Some students are from families that aren’t in the United States legally, and they need help navigating the complicated immigration process. “I am not an expert for sure,” he says, “but I can get them in touch with the right folks and help by providing review of documents and provide rides when needed to meetings.”
‘Where We Go One, We Go All’
Ask anyone who works with Hinerman, they’ll recite his motto:
“Where we go one, we go all.”
It comes from an inspirational phrase engraved on a bell in the Jeff Bridges movie White Squall (1996), in which Bridges plays the captain of a yacht leading a group of young men on an educational cruise around the Caribbean and finds himself and the inexperienced crew tested by a freak storm.
“It inspired me and reminded me of the importance of having a passion in life and then going after that passion with all our being and inspire as many others along the way to join in on this passion,” Hinerman says. “My passion is the yellow school bus and I believe that we should all encourage others to be yellow school bus champions.”
He serves on a writing committee for the National Congress for School Transportation. He speaks at conferences to promote the school bus industry, including a session on defensive driving techniques for the Tennessee Association for Pupil Transportation.
He involves himself in local and state school meetings and often finds himself pitching the value of the school bus. By devoting his own time and energy, he says, people may be more inclined to help, especially when sharing the good, the bad, the strengths, the weaknesses of a given program.
“I see so many supervisors get frustrated about how local decisionmakers overlook them during budget time and I find that most are only coming to work and not willing to do any extra to help change the narrative,” Hinerman says. The motto, he says, “reminds me that we are all in this together, and transportation teams lean heavily on each other to accomplish the daily task of providing safe and efficient transportation services to our students.”
Departments like his in Robertson County provides a gateway for students and, if struggling, it can directly affect student achievement. To his mind, student transportation services are much more complex than just shuttling children to and from school.
Said Teresa Leavitt, supervisor of student services for Robertson County Schools: “As a servant leader, Mr. Hinerman strives to develop trusting relationships with his staff by ‘walking the talk’ and modeling appropriate responses during interactions with co-workers, students, and parents. Expectations are clearly articulated to staff, and he leads by example. Mr. Hinerman does not ask anything of his staff that he does not do himself, and he strives to assist others through his role.”

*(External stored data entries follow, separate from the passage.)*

Lemma line_items_ok section lines idx line :
  forall item,
    In item (line_items section lines idx line) ->
    i_name item <> "" /\ i_price item <> "" /\ recognized (i_price item).
Proof.
  intros item. unfold line_items.
  destruct (_parse_table_row line) as [[|c cs]|] eqn:Hrow.
  2: {
    destruct (find_price_cell (c :: cs)) as [price_cell|]; [|intros []].
    destruct (truthy price_cell); [|intros []].
    destruct (_extract_price_from_line price_cell) as [pr|] eqn:Hpr; [|intros []].
    set (name := if truthy (table_name price_cell (c :: cs))
                 then table_name price_cell (c :: cs)
                 else _collect_label lines idx 4).
    destruct (truthy name && truthy pr) eqn:Hboth; [|intros []].
    apply andb_true_iff in Hboth as [Hn Hp].
    intros [<- | []]. cbn [make_item i_name i_price].
    split; [apply truthy_true; exact Hn|].
    split; [apply truthy_true; exact Hp|].
    exists price_cell. exact Hpr. }
  all: destruct (_extract_price_from_line line) as [price|] eqn:Hpr; [|intros []].
  all: destruct (truthy price) eqn:Hp; [|intros []]; cbn [negb].
  all: set (name := if truthy (_name_from_line line (Some price))
                    then _name_from_line line (Some price)
                    else _collect_label lines idx 4).
  all: destruct (truthy name) eqn:Hn; [|intros []].
  all: intros [<- | []]; cbn [make_item i_name i_price].
  all: split; [|split; [apply truthy_true; exact Hp | exists line; exact Hpr]].
  all: destruct (startswith_any (lower name) CONTINUATION_PREFIXES);
    [|apply truthy_true; exact Hn].
  all: destruct (truthy (_collect_label lines idx 4)
                 && negb (String.eqb (_collect_label lines idx 4) name)) eqn:He;
    [|apply truthy_true; exact Hn].
  all: apply andb_true_iff in He as [He _]; apply truthy_true; exact He.
Qed.

Lemma section_items_ok section :
  forall item,
    In item (section_items section) ->
    i_name item <> "" /\ i_price item <> "" /\ recognized (i_price item).
Proof.
  intros item Hin. unfold section_items in Hin.
  apply in_flat_map in Hin as ([idx line] & _ & Hin).
  eapply line_items_ok. exact Hin.
Qed.

(** C5: every item [extract_price_items] returns has a name that is not
    empty and a recognized price that is not empty; no two returned
    items have the same key (path, heading, name, price, line_start);
    and the items are in ascending order of (path, line_start). *)
Theorem extract_price_items_invariants (sections : list Section) :
  (forall item, In item (extract_price_items sections) ->
     i_name item <> "" /\ i_price item <> "" /\ recognized (i_price item))
  /\ NoDup (map item_key (extract_price_items sections))
  /\ (forall (i j : nat) a b,
        (i < j)%nat ->
        extract_price_items sections !! i = Some a ->
        extract_price_items sections !! j = Some b ->
        key_le a b).
Proof.
  unfold extract_price_items. split; [|split].
  - intros item Hin.
    apply (Permutation_in _ (sort_items_perm _)) in Hin.
    apply dedupe_spec in Hin as [_ Hin].
    apply in_flat_map in Hin as (section & _ & Hin).
    apply section_items_ok in Hin. exact Hin.
  - rewrite sort_items_perm. apply dedupe_spec.
  - apply strongly_sorted_lookup. apply sort_items_sorted.
Qed.

(** Two sections given out of path order, a table row that occurs twice
    under one key, and a plain price line: the result is deduplicated and
    ordered by path and line. *)
Example extract_price_items_example :
  extract_price_items
    [ {| path := "b.md"; heading := "Priser"; line_start := 5; line_end := 6;
         text := "Stor pakke: 1.200,50 DKK / md" +:+ nl +:+ "uden pris";
         score := 0 |};
      {| path := "a.md"; heading := "Pricing"; line_start := 1; line_end := 3;
         text := basis_row +:+ nl +:+ basis_row +:+ nl +:+ "| Navn | Pris |";
         score := 0 |} ]
  = [ {| i_name := "Basis"; i_price := "499 kr."; i_path := "a.md";
         i_heading := "Pricing"; i_line_start := 1; i_line_end := 1 |};
      {| i_name := "Stor pakke"; i_price := "1.200,50 DKK / md";
         i_path := "b.md"; i_heading := "Priser"; i_line_start := 5;
         i_line_end := 5 |} ].
Proof. vm_compute. reflexivity. Qed.

Lemma basis_row_line_items section lines idx :
  line_items section lines idx basis_row
  = [make_item section idx "Basis" "499 kr."].
Proof.
  unfold line_items.
  assert (E1 : _parse_table_row basis_row = Some ["Basis"; "499 kr."])
    by (vm_compute; reflexivity).
  rewrite E1. cbv beta iota zeta.
  assert (E2 : find_price_cell ["Basis"; "499 kr."] = Some "499 kr.")
    by (vm_compute; reflexivity).
  rewrite E2. cbv beta iota zeta.
  assert (E3 : _extract_price_from_line "499 kr." = Some "499 kr.")
    by (vm_compute; reflexivity).
  assert (E4 : table_name "499 kr." ["Basis"; "499 kr."] = "Basis")
    by (vm_compute; reflexivity).
  rewrite E3, E4. reflexivity.
Qed.

Lemma enumerate_from_middle {B} (pre post : list B) (x : B) :
  forall i, In ((i + length pre)%nat, x) (enumerate_from i (pre ++ x :: post)).
Proof.
  induction pre as [|y pre IH]; intros i; simpl.
  - left. f_equal. lia.
  - right. replace (i + S (length pre))%nat with (S i + length pre)%nat by lia.
    apply IH.
Qed.

(** C9: in a section headed Pricing, the table row [| Basis | 499 kr. |]
    makes [extract_price_items] collect exactly one item, named Basis
    with the price 499 kr.; the result holds an item with that name,
    price and position, and it is the whole result when the row is the
    whole text of the section. *)
Theorem basis_row_yields_one_item (section : Section) (pre post : list string) :
  heading section = "Pricing" ->
  splitlines (text section) = pre ++ basis_row :: post ->
  let idx := length pre in
  let item :=
    {| i_name := "Basis"; i_price := "499 kr.";
       i_path := path section; i_heading := "Pricing";
       i_line_start := (line_start section + Z.max (Z.of_nat idx - 1) 0)%Z;
       i_line_end := (line_start section + Z.of_nat idx)%Z |} in
  line_items section (splitlines (text section)) idx basis_row = [item]
  /\ (exists found,
        In found (extract_price_items [section])
        /\ item_key found = item_key item)
  /\ (pre = [] -> post = [] -> extract_price_items [section] = [item]).
Proof.
  intros Hh Hlines idx item.
  assert (Hitem : make_item section idx "Basis" "499 kr." = item).
  { unfold make_item, item. rewrite Hh. reflexivity. }
  split; [|split].
  - rewrite basis_row_line_items. rewrite Hitem. reflexivity.
  - assert (Hin : In item (flat_map section_items [section])).
    { simpl. rewrite app_nil_r. unfold section_items.
      apply in_flat_map. exists (idx, basis_row). split.
      - rewrite Hlines. apply (enumerate_from_middle pre post basis_row 0).
      - rewrite basis_row_line_items, Hitem. left. reflexivity. }
    destruct (dedupe_keeps_key _ ∅ item Hin) as [Hk | (y & Hy & Hk)].
    + apply elem_of_empty in Hk. destruct Hk.
    + exists y. split; [|exact Hk].
      unfold extract_price_items.
      eapply Permutation_in; [symmetry; apply sort_items_perm | exact Hy].
  - intros -> ->. unfold extract_price_items.
    cbn [flat_map]. rewrite app_nil_r. unfold section_items.
    rewrite Hlines. cbn [app enumerate_from flat_map].
    rewrite basis_row_line_items.
    replace (make_item section 0 "Basis" "499 kr.") with item
      by (symmetry; exact Hitem).
    cbn [app dedupe].
    destruct (decide (item_key item ∈ ∅)) as [Hk | _].
    + apply elem_of_empty in Hk. destruct Hk.
    + reflexivity.
Qed.

(** C9 on a section of three lines whose second line is the row. *)
Lemma basis_row_yields_one_item_witness :
  let section :=
    {| path := "prices.md"; heading := "Pricing"; line_start := 7;
       line_end := 9;
       text := "## Pricing" +:+ nl +:+ basis_row +:+ nl +:+ "| Plus | 899 kr. |";
       score := 0 |} in
  let item :=
    {| i_name := "Basis"; i_price := "499 kr.";
       i_path := "prices.md"; i_heading := "Pricing";
       i_line_start := 7; i_line_end := 8 |} in
  splitlines (text section) = ["## Pricing"] ++ basis_row :: ["| Plus | 899 kr. |"]
  /\ line_items section (splitlines (text section)) 1 basis_row = [item]
  /\ (exists found,
        In found (extract_price_items [section])
        /\ item_key found = item_key item).
Proof.
  cbv zeta.
  set (section := {| path := "prices.md"; heading := "Pricing"; line_start := 7;
       line_end := 9;
       text := "## Pricing" +:+ nl +:+ basis_row +:+ nl +:+ "| Plus | 899 kr. |";
       score := 0 |}).
  assert (H : splitlines (text section)
              = ["## Pricing"] ++ basis_row :: ["| Plus | 899 kr. |"])
    by (vm_compute; reflexivity).
  split; [exact H|].
  destruct (basis_row_yields_one_item section _ _ eq_refl H) as (H1 & H2 & _).
  split; [exact H1 | exact H2].
Defined.

End PriceItems.

(* ===================================================================== *)
(** * Aliases *)
(* ===================================================================== *)

Section Aliases.
Import Py Re VaultIndex Spec.

Lemma detect_title_loop_none lines :
  (forall line, In line lines -> heading_match line = None) ->
  _detect_title_loop lines = None.
Proof.
  induction lines as [|line rest IH]; intros Hno; simpl; [reflexivity|].
  rewrite (Hno line (or_introl eq_refl)).
  apply IH. intros l Hl. apply Hno. right. exact Hl.
Qed.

Shortages Amid Difficult Times
Like many school districts across the United States, Robertson County copes with a shortage of school bus drivers for the required routes traveled by the district’s 7,000 students.
“We have had to lean on each other more than ever to ensure we are providing transportation services to our students,” Hinerman says. “I am thankful that we are a large family in transportation. We have all gone above and beyond during these difficult times. I admit that many are growing tired. I remind the team often that we must not become weary in well doing. We do this work for the sake of our children.”
The district has given bonuses to recognize those efforts, to make sure that employees know the work hadn’t gone unnoticed.
Hinerman seeks the best professionals for his team, embraces diversity of thought, and puts value on voice and expression of thought so the team – and the industry at large – might evolve and succeed.